Go Down

Topic: Faster SPI on the Zero? (Read 8431 times) previous topic - next topic

scswift

Hi Shawn,

Good work for these optimizations !

Also, even if I think that you found it out, there is a delayMicroseconds(1) in the original Adafruit library for the Oled display, that could be removed without causing any issue. You can then simply replace the "spitransfer" calls by "SPI.transfer".
Heh, the delayMicroseconds() was the first thing to go.  That also only would affect the BMP drawing code, if I were in fact using drawPixel as they did in the original example, which was also one of the first things I got rid of.

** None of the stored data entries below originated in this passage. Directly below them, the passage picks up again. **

Definition QPeek (name : string) (count : Z) (s : Store) : list QueueMessage :=
  match queues s !! name with
  | None => []
  | Some q => ztake (if count <=? 0 then 1 else count) (QPending q)
  end.

Definition QLen (name : string) (s : Store) : Z :=
  match queues s !! name with None => 0 | Some q => zlen (QPending q) end.

Definition QInfo (name : string) (s : Store) : Z * Z * Z :=
  match queues s !! name with
  | None => (0, 0, 0)
  | Some q => (zlen (QPending q), Z.of_nat (size (Processing q)), zlen (DeadLetter q))
  end.

Definition QDead (name : string) (count : Z) (s : Store) : list QueueMessage :=
  match queues s !! name with
  | None => []
  | Some q => ztake (if count <=? 0 then 10 else count) (DeadLetter q)
  end.

(** ** Calls and what they report *)

Inductive qcall :=
| CEnqueue (now : Z) (body : string) (delay : Z)
| CDequeue (now : Z) (order : list string) (timeout : Z)
| CRetry (now : Z) (order : list string)
| CAck (now : Z) (id : string)
| CNack (now : Z) (id : string).

Inductive qreport := Sent (id : string) | Delivered (id : string) | Acked (id : string).

Definition report_dequeued (r : dequeued) : list qreport :=
  match r with DMessage msg => [Delivered (MsgID msg)] | _ => [] end.

Definition qexec (name : string) (c : qcall) (s : Store) : list qreport * Store :=
  match c with
  | CEnqueue now body delay => let '(id, s) := Enqueue now name body delay s in ([Sent id], s)
  | CDequeue now order timeout =>
      let '(r, s) := Dequeue_start now order name timeout s in (report_dequeued r, s)
  | CRetry now order => let '(r, s) := Dequeue_retry now order name s in (report_dequeued r, s)
  | CAck now id => let '(ok, s) := QAck now name id s in (if ok then [Acked id] else [], s)
  | CNack now id => let '(_, s) := QNack now name id s in ([], s)
  end.

(** Calls on any queues, in the order they take the lock; the log tags each
    report with its queue. *)
Fixpoint qrun (cs : list (string * qcall)) (s : Store) : list (string * qreport) * Store :=
  match cs with
  | [] => ([], s)
  | (name, c) :: cs =>
      let '(r, s) := qexec name c s in
      let '(log, s) := qrun cs s in
      ((pair name <$> r) ++ log, s)
  end.

Definition sent_of (r : qreport) : list string := match r with Sent id => [id] | _ => [] end.
Definition delivered_of (r : qreport) : list string := match r with Delivered id => [id] | _ => [] end.
Definition acked_of (r : qreport) : list string := match r with Acked id => [id] | _ => [] end.

(** The reports of one kind about one queue. *)
Definition of_queue (name : string) (f : qreport -> list string) (log : list (string * qreport)) : list string :=
  concat ((fun p => if String.eqb p.1 name then f p.2 else []) <$> log).

(** How often a message was handed to a worker. *)
Definition deliveries (name : string) (log : list (string * qreport)) (id : string) : Z :=
  zlen (filter (fun x => x = id) (of_queue name delivered_of log)).

(** Where the messages of a queue are. *)
Definition ids (q : Queue) : list string :=
  (MsgID <$> QPending q) ++ (map_to_list (Processing q)).*1 ++ (MsgID <$> DeadLetter q).

Definition the_queue (name : string) (s : Store) : Queue := default NewQueue (queues s !! name).

(** ** Conservation and bounded redelivery *)

Definition pending_ok (nd : string -> Z) (m : QueueMessage) : Prop :=
  MaxRetry m = 3 /\ 0 <= Retries m < 3 /\ nd (MsgID m) = Retries m.

Definition processing_ok (nd : string -> Z) (id : string) (m : QueueMessage) : Prop :=
  MsgID m = id /\ MaxRetry m = 3 /\ 0 <= Retries m < 3 /\ nd id = Retries m + 1.

Definition dead_ok (nd : string -> Z) (m : QueueMessage) : Prop :=
  Retries m = 3 /\ nd (MsgID m) = 3.

(** What a queue and the history of its calls (messages sent, acknowledged,
    number of deliveries) have in common. *)
Record qinv (sent acked : list string) (nd : string -> Z) (q : Queue) : Prop := {
  inv_ids : sent ≡ₚ acked ++ ids q;
  inv_nodup : NoDup sent;
  inv_pending : Forall (pending_ok nd) (QPending q);
  inv_processing : map_Forall (processing_ok nd) (Processing q);
  inv_dead : Forall (dead_ok nd) (DeadLetter q);
  inv_acked : Forall (fun id => 1 <= nd id <= 3) acked;
  inv_unsent : forall id, id ∉ sent -> nd id = 0;
  inv_max : MaxRetries q = 3
}.

Lemma ids_nodup sent acked nd q : qinv sent acked nd q -> NoDup (acked ++ ids q).
Proof. intros H. rewrite <-(inv_ids _ _ _ _ H). apply H. Qed.

Lemma map_ids_delete (m : gmap string QueueMessage) id x :
  m !! id = Some x -> (map_to_list m).*1 ≡ₚ id :: (map_to_list (delete id m)).*1.
Proof. intros H. by rewrite <-(map_to_list_delete m id x H). Qed.

Lemma map_ids_insert (m : gmap string QueueMessage) id x :
  m !! id = None -> (map_to_list (<[id := x]> m)).*1 ≡ₚ id :: (map_to_list m).*1.
Proof. intros H. by rewrite (map_to_list_insert m id x H). Qed.

Lemma give_back_inv sent acked nd q now id m :
  qinv sent acked nd q -> Processing q !! id = Some m -> qinv sent acked nd (give_back now id m q).
Proof.
  intros H Hm. destruct (inv_processing _ _ _ _ H id m Hm) as (<- & Hmax & Hr & Hnd).
  assert (ids (give_back now (MsgID m) m q) ≡ₚ ids q) as Hids.
  { unfold give_back, ids. rewrite (map_ids_delete _ _ _ Hm).
    case_match; cbn; rewrite ?fmap_app; cbn; solve_Permutation. }
  split; try apply H.
  - rewrite Hids. apply H.
  - unfold give_back. rewrite Hmax. case_match; cbn; [apply H|].
    apply Forall_app. split; [apply H|]. apply Forall_singleton. unfold pending_ok. cbn.
    rewrite Z.geb_leb, Z.leb_gt in *. lia.
  - unfold give_back. case_match; cbn; apply map_Forall_delete, H.
  - unfold give_back. rewrite Hmax. case_match; cbn; [|apply H].
    apply Forall_app. split; [apply H|]. apply Forall_singleton. unfold dead_ok. cbn.
    rewrite Z.geb_leb, Z.leb_le in *. lia.
  - unfold give_back. case_match; apply H.
Qed.

Lemma requeue_inv sent acked nd now order q :
  qinv sent acked nd q -> qinv sent acked nd (fold_left (requeue_one now) order q).
Proof.
  revert q. induction order as [|id order IH]; intros q H; [done|]. cbn. apply IH.
  unfold requeue_one. destruct (Processing q !! id) as [m|] eqn:E; [|done].
  case_match; [by eapply give_back_inv|done].
Qed.

Lemma take_ready_spec now l m rest :
  take_ready now l = Some (m, rest) ->
  exists l1 l2, l = l1 ++ m :: l2 /\ rest = l1 ++ l2 /\ CreatedAt m <= now /\
    Forall (fun x => now < CreatedAt x) l1.
Proof.
  revert m rest. induction l as [|x l IH]; intros m rest; cbn; [done|].
  destruct (Z.ltb_spec now (CreatedAt x)).
  - destruct (take_ready now l) as [[m' l']|]; [|done]. intros [= -> <-].
    destruct (IH m l' eq_refl) as (l1 & l2 & -> & -> & ? & ?). exists (x :: l1), l2.
    do 3 (split; [done|]). by constructor.
  - intros [= -> ->]. by exists [], rest.
Qed.

Lemma take_ready_none now l : take_ready now l = None -> Forall (fun x => now < CreatedAt x) l.
Proof.
  induction l as [|x l IH]; cbn; [done|]. destruct (Z.ltb_spec now (CreatedAt x)); [|done].
  destruct (take_ready now l) as [[? ?]|]; [done|]. constructor; [done|]. by apply IH.
Qed.

Definition count_one (nd : string -> Z) (id : string) : string -> Z :=
  fun x => if decide (x = id) then nd x + 1 else nd x.

Lemma hand_out_inv sent acked nd now q m l1 l2 :
  QPending q = l1 ++ m :: l2 -> qinv sent acked nd q ->
  qinv sent acked (count_one nd (MsgID m)) (hand_out now m (l1 ++ l2) q).2.
Proof.
  intros Hp H. pose proof (ids_nodup _ _ _ _ H) as Hnd.
  assert (pending_ok nd m) as (Hmax & Hr & Hm).
  { pose proof (inv_pending _ _ _ _ H) as HF. rewrite Forall_forall in HF. apply HF. rewrite Hp. set_solver. }
  assert (acked ++ ids q ≡ₚ MsgID m :: acked ++ (MsgID <$> l1 ++ l2) ++ (map_to_list (Processing q)).*1
            ++ (MsgID <$> DeadLetter q)) as Hperm.
  { unfold ids. rewrite Hp, !fmap_app. cbn. solve_Permutation. }
  rewrite Hperm in Hnd. apply NoDup_cons in Hnd as [Hnew Hnd].
  rewrite !elem_of_app in Hnew.
  assert (Processing q !! MsgID m = None) as Hfree.
  { destruct (Processing q !! MsgID m) as [x|] eqn:E; [|done]. exfalso. apply Hnew. right. right. left.
    apply list_elem_of_fmap. exists (MsgID m, x). split; [done|]. by apply elem_of_map_to_list. }
  assert (forall x, x <> MsgID m -> count_one nd (MsgID m) x = nd x) as Hother.
  { intros x Hx. unfold count_one. by rewrite decide_False. }
  split; cbn.
  - rewrite (inv_ids _ _ _ _ H), Hperm. unfold ids. cbn. rewrite map_ids_insert by done. solve_Permutation.
  - apply H.
  - pose proof (inv_pending _ _ _ _ H) as HF. rewrite Hp in HF. rewrite Forall_forall in *.
    intros x Hx. unfold pending_ok. rewrite Hother; [apply HF; set_solver|].
    intros E. apply Hnew. right. left. rewrite <-E. by apply list_elem_of_fmap_2.
  - apply map_Forall_insert; [done|]. split.
    + unfold processing_ok, count_one. cbn. rewrite decide_True by done. repeat split; try done; lia.
    + intros i x Hx. pose proof (inv_processing _ _ _ _ H i x Hx) as (? & ? & ? & ?).
      unfold processing_ok. rewrite Hother; [done|]. intros ->. congruence.
  - pose proof (inv_dead _ _ _ _ H) as HF. rewrite Forall_forall in *. intros x Hx.
    unfold dead_ok. rewrite Hother; [by apply HF|].
    intros E. apply Hnew. right. right. right. rewrite <-E. by apply list_elem_of_fmap_2.
  - pose proof (inv_acked _ _ _ _ H) as HF. rewrite Forall_forall in *. intros x Hx.
    rewrite Hother; [by apply HF|]. intros ->. apply Hnew. by left.
  - intros x Hx. rewrite Hother; [by apply (inv_unsent _ _ _ _ H)|]. intros ->. apply Hx.
    rewrite (inv_ids _ _ _ _ H), Hperm. left.
  - apply H.
Qed.

Lemma ack_inv sent acked nd q id m :
  qinv sent acked nd q -> Processing q !! id = Some m ->
  qinv sent (acked ++ [id]) nd
    (mkQueue (QPending q) (delete id (Processing q)) (DeadLetter q) (AckTimeout q) (MaxRetries q)).
Proof.
  intros H Hm. destruct (inv_processing _ _ _ _ H id m Hm) as (_ & _ & Hr & Hnd).
  split; cbn; try apply H.
  - rewrite (inv_ids _ _ _ _ H). unfold ids. cbn. rewrite (map_ids_delete _ _ _ Hm). solve_Permutation.
  - apply map_Forall_delete, H.
  - apply Forall_app. split; [apply H|]. apply Forall_singleton. lia.
Qed.

Lemma enqueue_inv sent acked nd q m :
  qinv sent acked nd q -> MsgID m ∉ sent -> Retries m = 0 -> MaxRetry m = MaxRetries q ->
  qinv (sent ++ [MsgID m]) acked nd
    (mkQueue (QPending q ++ [m]) (Processing q) (DeadLetter q) (AckTimeout q) (MaxRetries q)).
Proof.
  intros H Hnew Hr Hmax. split; cbn; try apply H.
  - rewrite (inv_ids _ _ _ _ H). unfold ids. cbn. rewrite fmap_app. cbn. solve_Permutation.
  - apply NoDup_app. split; [apply H|]. split; [|apply NoDup_singleton]. set_solver.
  - apply Forall_app. split; [apply H|]. apply Forall_singleton. unfold pending_ok.
    rewrite Hmax, (inv_max _ _ _ _ H), (inv_unsent _ _ _ _ H) by done. lia.
  - intros id Hid. apply (inv_unsent _ _ _ _ H). set_solver.
Qed.

(** *** Message identifiers *)

Fixpoint last_part (s : string) : string :=
  match s with
  | EmptyString => ""
  | String c r => if has_byte "-" r then last_part r else if Ascii.eqb c "-" then r else s
  end.

Lemma last_part_app a d : has_byte "-" d = false -> last_part (String.append a (String "-" d)) = d.
Proof.
  intros Hd. induction a as [|c a IH].
  - change (last_part (String "-" d) = d). cbn. by rewrite Hd.
  - change (last_part (String c (String.append a (String "-" d))) = d). cbn [last_part].
    by rewrite has_byte_app, orb_true_r.
Qed.

(** The sequence number can be read back from an identifier. *)
Lemma message_id_seq ms k : 0 <= k <= uint64_max -> ParseUint (last_part (message_id ms k)) = (k, None).
Proof.
  intros Hk. unfold message_id. rewrite last_part_app; [by apply ParseUint_format|].
  unfold format_uint. rewrite digits_no_byte by (done || lia). done.
Qed.

Definition older (n : Z) (id : string) : Prop := exists ms k, id = message_id ms k /\ 0 <= k <= n.

Lemma older_fresh n ms id : n + 1 <= uint64_max -> 0 <= n -> older n id -> id <> message_id ms (n + 1).
Proof.
  intros Hn H0 (ms' & k & -> & Hk) E. apply (f_equal (fun x => ParseUint (last_part x))) in E.
  rewrite !message_id_seq in E by lia. injection E as ->. lia.
Qed.

(** *** Calls *)

Lemma touch_queues now keys s :
  queues (touchKeyLocked now keys s) = queues s /\ queueSeq (touchKeyLocked now keys s) = queueSeq s.
Proof. destruct (touch_shape now keys s) as (? & ? & ? & ? & ->). done. Qed.

Lemma wake_queues name s :
  queues (wake_first name s) = queues s /\ queueSeq (wake_first name s) = queueSeq s.
Proof. unfold wake_first. repeat case_match; done. Qed.

(** What one call does to the queue it names, as the history sees it. *)
Inductive qstep : Queue -> list qreport -> Queue -> Prop :=
| step_send q m : Retries m = 0 -> MaxRetry m = MaxRetries q ->
    qstep q [Sent (MsgID m)]
      (mkQueue (QPending q ++ [m]) (Processing q) (DeadLetter q) (AckTimeout q) (MaxRetries q))
| step_requeue now order q : qstep q [] (fold_left (requeue_one now) order q)
| step_deliver now order q m l1 l2 :
    QPending (fold_left (requeue_one now) order q) = l1 ++ m :: l2 ->
    qstep q [Delivered (MsgID m)] (hand_out now m (l1 ++ l2) (fold_left (requeue_one now) order q)).2
| step_ack q id m : Processing q !! id = Some m ->
    qstep q [Acked id]
      (mkQueue (QPending q) (delete id (Processing q)) (DeadLetter q) (AckTimeout q) (MaxRetries q))
| step_nack now q id m : Processing q !! id = Some m -> qstep q [] (give_back now id m q).

Lemma qstep_nothing q : qstep q [] q.
Proof. apply (step_requeue 0 [] q). Qed.
(** C24: a consumer group hands every entry to exactly one reader.  On a sorted stream with a group, any
    sequence of XREADGROUP calls for new entries by any consumers with any counts returns successive
    chunks, in order and without gaps or repetitions, of the entries after the group's last identifier;
    each delivered entry is recorded as pending for the consumer that received it. *)
Theorem group_reads_once stream group reads s l g :
  StronglySorted before l -> Forall (fun e => ID e <> "$") l -> group_state stream group l g s ->
  let '(ls, s') := read_all stream group reads s in
  ls = chunks ((fun r => effective r.2) <$> reads) (filter (after (Store.LastID g)) l) /\
  exists g', group_of stream group s' = Some g' /\
    forall i now consumer count es e, reads !! i = Some (now, consumer, count) -> ls !! i = Some es -> e ∈ es ->
      Pending g' !! ID e = Some (mkPending consumer now).
Proof.
  intros Hs Hd Hst. pose proof (read_all_spec stream group reads l Hs Hd s g Hst) as H.
  destruct (read_all stream group reads s) as [ls s']. destruct H as (H1 & g' & H2 & H3 & _).
  split; [done|]. by exists g'.
Qed.

Definition grouped : Store := (XGroupCreate 0 "s" "g" "0" false three_entries).2.

Lemma group_reads_once_witness :
  group_state "s" "g" (entries_of "s" three_entries) (mkGroup "0" ∅) grouped /\
  (read_all "s" "g" [(5, "alice", 2); (6, "bob", 2)] grouped).1 =
    chunks [2; 2] (filter (after "0") (entries_of "s" three_entries)).
Proof.
  assert (group_state "s" "g" (entries_of "s" three_entries) (mkGroup "0" ∅) grouped) as H
    by (split; [reflexivity|split; reflexivity]).
  split; [exact H|].
  pose proof (group_reads_once "s" "g" [(5, "alice", 2); (6, "bob", 2)] grouped _ _ three_sorted
    ltac:(repeat constructor; discriminate) H) as Hr.
  destruct (read_all "s" "g" [(5, "alice", 2); (6, "bob", 2)] grouped) as [ls s']. exact (proj1 Hr).
Defined.

Example grouped_reads :
  map (map ID) (read_all "s" "g" [(5, "alice", 2); (6, "bob", 2)] grouped).1 = [["1-1"; "1-2"]; ["3"]].
Proof. vm_compute. reflexivity. Qed.

End Streams.
(** The snapshot of a swept store. *)
Definition dumped (s : Store) : Snapshot :=
  mkSnapshot (kv s) (hashes s) (Deque.ToSlice <$> lists s) (sorted_members <$> sets s)
     (SortedSet.Members <$> zsets s) (streams s) (copy_groups <$> groups s) (expires s) (lastSeq s)
     (Some (marshal <$> jsons s)) (Some (copy_series <$> timeseries s)) (Some (copy_queue <$> queues s))
     (Some (tags s)) (Some (HyperLogLog.Registers <$> hlls s)) (Some (notBefore s)).

(** The documents that encoding/json reads back as they were. *)
Definition doc_ok (e : Entry) : Prop := forall d, e_json e = Some d -> unmarshal (marshal d) = Some d.

Lemma doc_ok_live now e : doc_ok e -> doc_ok (live now e).
Proof. intros H. unfold live. by destruct (e_expired now e). Qed.

Lemma wf_values_live now e : wf_values e -> wf_values (live now e).
Proof. intros H. unfold live. destruct (e_expired now e); [|done]. by split; [|split]. Qed.

Lemma restore_entry s s0 k :
  wf_values (entry s k) -> doc_ok (entry s k) ->
  same_data (entry (restore unmarshal (dumped s) s0) k) (entry s k) /\
  aside (restore unmarshal (dumped s) s0) k = aside s k.
Proof.
  intros (Hl & Hz & Hh) Hd. cbn [entry e_list e_zset e_hll] in *.
  assert (forall z, zsets s !! k = Some z -> load_zset (SortedSet.Members z) = z) as Hz'.
  { intros z E. apply load_zset_members. by apply Hz. }
  assert (forall h, hlls s !! k = Some h -> load_hll (HyperLogLog.Registers h) = h) as Hh'.
  { intros h E. apply load_hll_registers. by apply Hh. }
  unfold same_data, aside, entry, restore, dumped. store_cbn.
  cbn [KV Hashes Lists Sets_ ZSets Streams Groups Expires LastSeq JSONDocs TimeSeries_ Queues Tags HLLs NotBefore
       set set_e_list e_list].
  rewrite !lookup_fmap, !lookup_omap, !lookup_fmap, <-!option_fmap_compose.
  split; [split|].
  - destruct (lists s !! k) as [d|]; [|done]. cbn. by rewrite load_list_spec.
  - cbn. rewrite (fmap_some_id (load_set ∘ sorted_members)) by (intros; apply load_set_members).
    rewrite (fmap_some_id (load_zset ∘ SortedSet.Members)) by apply Hz'.
    rewrite (fmap_some_id (load_hll ∘ HyperLogLog.Registers)) by apply Hh'.
    rewrite (fmap_some_id (copy_groups ∘ copy_groups)) by (intros; cbn; by rewrite !copy_groups_id).
    rewrite (fmap_some_id (copy_series ∘ copy_series)) by (intros; cbn; by rewrite !copy_series_id).
    assert (((marshal <$> jsons s !! k) ≫= unmarshal) = jsons s !! k) as ->; [|done].
    unfold doc_ok in Hd. cbn [entry e_json] in Hd.
    destruct (jsons s !! k) as [d|]; [|done]. cbn. by apply Hd.
  - rewrite (fmap_some_id (copy_queue ∘ copy_queue)) by (intros; cbn; by rewrite !copy_queue_id). done.
Qed.
Lemma Dump_eq now order s : Dump marshal now order s = (dumped (purgeExpiredLocked now order s), purgeExpiredLocked now order s).
Proof. done. Qed.

(** An iteration over a map visits every key. *)
Definition visits {A} (m : gmap string A) (order : list string) : Prop := forall k, is_Some (m !! k) -> k ∈ order.

Lemma Load_Dump_entry t1 t2 o1 o2 s s0 k :
  t1 <= t2 -> visits (expires s) o1 -> visits (Expires (Dump marshal t1 o1 s).1) o2 ->
  wf_values (entry s k) -> doc_ok (entry s k) ->
  same_data (entry (Load unmarshal t2 o2 (Dump marshal t1 o1 s).1 s0) k) (live t2 (entry s k)) /\
  aside (Load unmarshal t2 o2 (Dump marshal t1 o1 s).1 s0) k =
    if e_expired t2 (entry s k) then (None, None) else aside s k.
Proof.
  intros Ht Ho1 Ho2 Hwf Hd. rewrite Dump_eq in *. cbn [fst] in *.
  destruct (purge_entries t1 o1 s k Ho1) as [Hp Ha]. set (p := purgeExpiredLocked t1 o1 s) in *.
  destruct (restore_entry p s0 k) as [Hr Hra].
  { rewrite Hp. by apply wf_values_live. }
  { rewrite Hp. by apply doc_ok_live. }
  unfold Load. set (r := restore unmarshal (dumped p) s0) in *.
  destruct (purge_entries t2 o2 r k Ho2) as [-> ->]. split.
  - rewrite Hr, Hp, live_mono by done. reflexivity.
  - rewrite Hra, (same_data_expired _ _ _ Hr), Ha, Hp. unfold live.
    destruct (e_expired t1 (entry s k)) eqn:E; [|done].
    rewrite (e_expired_mono t1 t2 (entry s k) Ht E). by destruct (e_expired t2 no_entry).
Qed.
End Restore.

(** Loading a snapshot restores the store that was dumped.  Dump a store
    whose lists, sorted sets and sketches are well formed, and load the result
    later into any store: every key that has not expired by then holds the
    same data it held (a list up to the layout of its ring buffer), with the
    same deadline, delay, consumer groups and last sequence number, the same
    queue and the same tags; expired keys and keys of the loading store are
    gone.  Of encoding/json it uses that each stored document reads back as it
    was written. *)
Theorem snapshot_restores (marshal : Json.json -> string) (unmarshal : string -> option Json.json)
    t1 t2 o1 o2 s s0 :
  t1 <= t2 -> visits (expires s) o1 -> visits (Expires (Dump marshal t1 o1 s).1) o2 ->
  (forall k, wf_values (entry s k)) -> (forall k, doc_ok marshal unmarshal (entry s k)) ->
  forall k,
    same_data (entry (Load unmarshal t2 o2 (Dump marshal t1 o1 s).1 s0) k) (live t2 (entry s k)) /\
    aside (Load unmarshal t2 o2 (Dump marshal t1 o1 s).1 s0) k =
      if e_expired t2 (entry s k) then (None, None) else aside s k.
Proof. intros Ht H1 H2 Hwf Hd k. by apply Load_Dump_entry. Qed.

(** A store with a string that expires at 5, a set, a document and tags. *)
Definition small_store : Store :=
  New <| kv := {["s" := "v"]} |> <| expires := {["s" := 5]} |> <| sets := {["m" := {["a"; "b"]}]} |>
      <| jsons := {["j" := Json.JNull]} |> <| tags := {["m" := {["colour" := "red"]}]} |>.

Lemma small_store_wf k : wf_values (entry small_store k).
Proof.
  unfold wf_values. cbn [entry e_list e_zset e_hll small_store]. store_cbn.
  change (lists small_store) with (∅ : gmap string Deque.Deque).
  change (zsets small_store) with (∅ : gmap string SortedSet.SortedSet).
  change (hlls small_store) with (∅ : gmap string HyperLogLog.HyperLogLog).
  rewrite !lookup_empty. by split; [|split].
Qed.

Lemma small_store_docs k : doc_ok (fun _ => "null") (fun _ => Some Json.JNull) (entry small_store k).
Proof.
  intros d. change (e_json (entry small_store k)) with (({["j" := Json.JNull]} : gmap string Json.json) !! k).
  rewrite lookup_singleton_Some. by intros [_ <-].
Qed.

Lemma small_store_visits : visits ({["s" := 5]} : gmap string Z) ["s"].
Proof. intros k [x Hx]. apply lookup_singleton_Some in Hx as [<- _]. left. Qed.

Lemma snapshot_restores_witness :
  let d := (Dump (fun _ => "null") 1 ["s"] small_store).1 in
  same_data (entry (Load (fun _ => Some Json.JNull) 9 ["s"] d New) "m") (live 9 (entry small_store "m")) /\
  entry (Load (fun _ => Some Json.JNull) 9 ["s"] d New) "s" = no_entry.
Proof.
  split; [|vm_compute; reflexivity].
  exact (proj1 (snapshot_restores (fun _ => "null") (fun _ => Some Json.JNull) 1 9 ["s"] ["s"] small_store New
    ltac:(lia) small_store_visits small_store_visits small_store_wf small_store_docs "m")).
Defined.

(** ** The file is replaced atomically *)

Lemma tmp_ne path : String.append path ".tmp" <> path.
Proof.
  induction path as [|c path IH]; [done|]. by intros [= H].
Qed.

Lemma put_tmp path text f : put (String.append path ".tmp") text f !! path = f !! path.
Proof. apply lookup_insert_ne, tmp_ne. Qed.

Lemma put_other path text f q : q <> path -> put path text f !! q = f !! q.
Proof. intros. by apply lookup_insert_ne. Qed.

Section File.
Context (marshal : Json.json -> string) (unmarshal : string -> option Json.json)
        (encode : Snapshot -> result string) (decode : string -> result Snapshot).

(** The text [SaveSnapshot] writes. *)
Definition snapshot_text (now : Z) (order : list string) (s : Store) : result string :=
  encode (Dump marshal now order s).1.

(** Only the snapshot and its temporary file are written, and the snapshot is
    the old one or the complete new one. *)
Definition untorn (path : string) (new : result string) (f f' : fs) : Prop :=
  (f' !! path = f !! path \/ exists text, new = Ok text /\ f' !! path = Some text) /\
  forall q, q <> path -> q <> String.append path ".tmp" -> f' !! q = f !! q.

Lemma untorn_tmp path new f text : untorn path new f (put (String.append path ".tmp") text f).
Proof.
  split; [left; apply put_tmp|]. intros q _ Hq. by apply put_other.
Qed.

Lemma untorn_refl path new f : untorn path new f f.
Proof. split; [by left|done]. Qed.
Definition TagDel (key : string) (fields : list string) (s : Store) : Z * Store :=
  match tags s !! key with
  | None => (0, s)
  | Some t =>
      let '(n, t) := fold_left tagdel_one fields (0, t) in
      (n, if decide (t = ∅) then s <| tags ::= delete key |> else s <| tags ::= <[key := t]> |>)
  end.

(** [tags[field] != value]: a missing field reads as the empty string. *)
Definition tag_match (criteria t : gmap string string) : bool :=
  forallb (fun p => (default "" (t !! p.1) =? p.2)%string) (map_to_list criteria).

(** [order] is the order in which the map iteration visits the tagged keys. *)
Fixpoint tagquery_loop (now : Z) (criteria : gmap string string) (limit : Z) (order results : list string)
    (s : Store) : list string :=
  match order with
  | [] => results
  | key :: order =>
      if isExpiredRLocked now key s then tagquery_loop now criteria limit order results s
      else if tag_match criteria (default ∅ (tags s !! key)) then
        let results := results ++ [key] in
        if zlen results >=? limit then results else tagquery_loop now criteria limit order results s
      else tagquery_loop now criteria limit order results s
  end.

Here's the code I'm using for the raw image drawing:

Code: [Select]

// This function blits a full screen, raw, 16 bit 565 RGB color image to the display from the SD card.
void rawFullSPI(char *filename) {
 
  File f;
  uint8_t buffer[512]; // Buffer two full rows at a time - 512 bytes.  This is the same the size of an SD card block.
  uint8_t *b, *bmax; // Pointers into the buffer.
 
  // Specify size of region to be drawn.

    tft.writeCommand(SSD1351_CMD_SETCOLUMN);
    tft.writeData(0);
    tft.writeData(127);
   
    tft.writeCommand(SSD1351_CMD_SETROW);
    tft.writeData(0);
    tft.writeData(127);


  // Draw bitmap.
   
    tft.writeCommand(SSD1351_CMD_WRITERAM); // Tell display we're going to send it image data in a moment. (Not sure if necessary.)
    digitalWrite(my_dc, HIGH); // Set DATA/COMMAND pin to DATA.   
   
    f = SD.open(filename); // Open file for reading.
    //f.read(buffer, 512);
   
    for (byte row = 0; row < 128; row+=2) { // 2.79FPS without SPI_FULL_SPEED in SPI.begin, 3.75FPS with it.
     
      f.read(buffer, 512); // Read the next two rows from the card into the image buffer.
      // 2.79FPS when doing this read. 6.42 FPS when not doing this read.  (2.3x as fast)   
      // With new block transfer optimization, 7.15 FPS when doing this read, and 20.18 FPS when not doing this read.
      // The reason the screen goes white when doing this is because the buffer we're using to transmit is also the receive buffer, so it is overwritten on the first go round.
     
      /*
      b = buffer;
      bmax = b+512; // Calcuate when we should stop and read the next two rows.   
     
      digitalWrite(my_cs, LOW); // Tell display to pay attention to the incoming data.
             
      while (b < bmax) { // Write both rows to the display.
        SPI.transfer(*b); // Write low byte.
        b++;
      }
      */

      digitalWrite(my_cs, LOW); // Tell display to pay attention to the incoming data.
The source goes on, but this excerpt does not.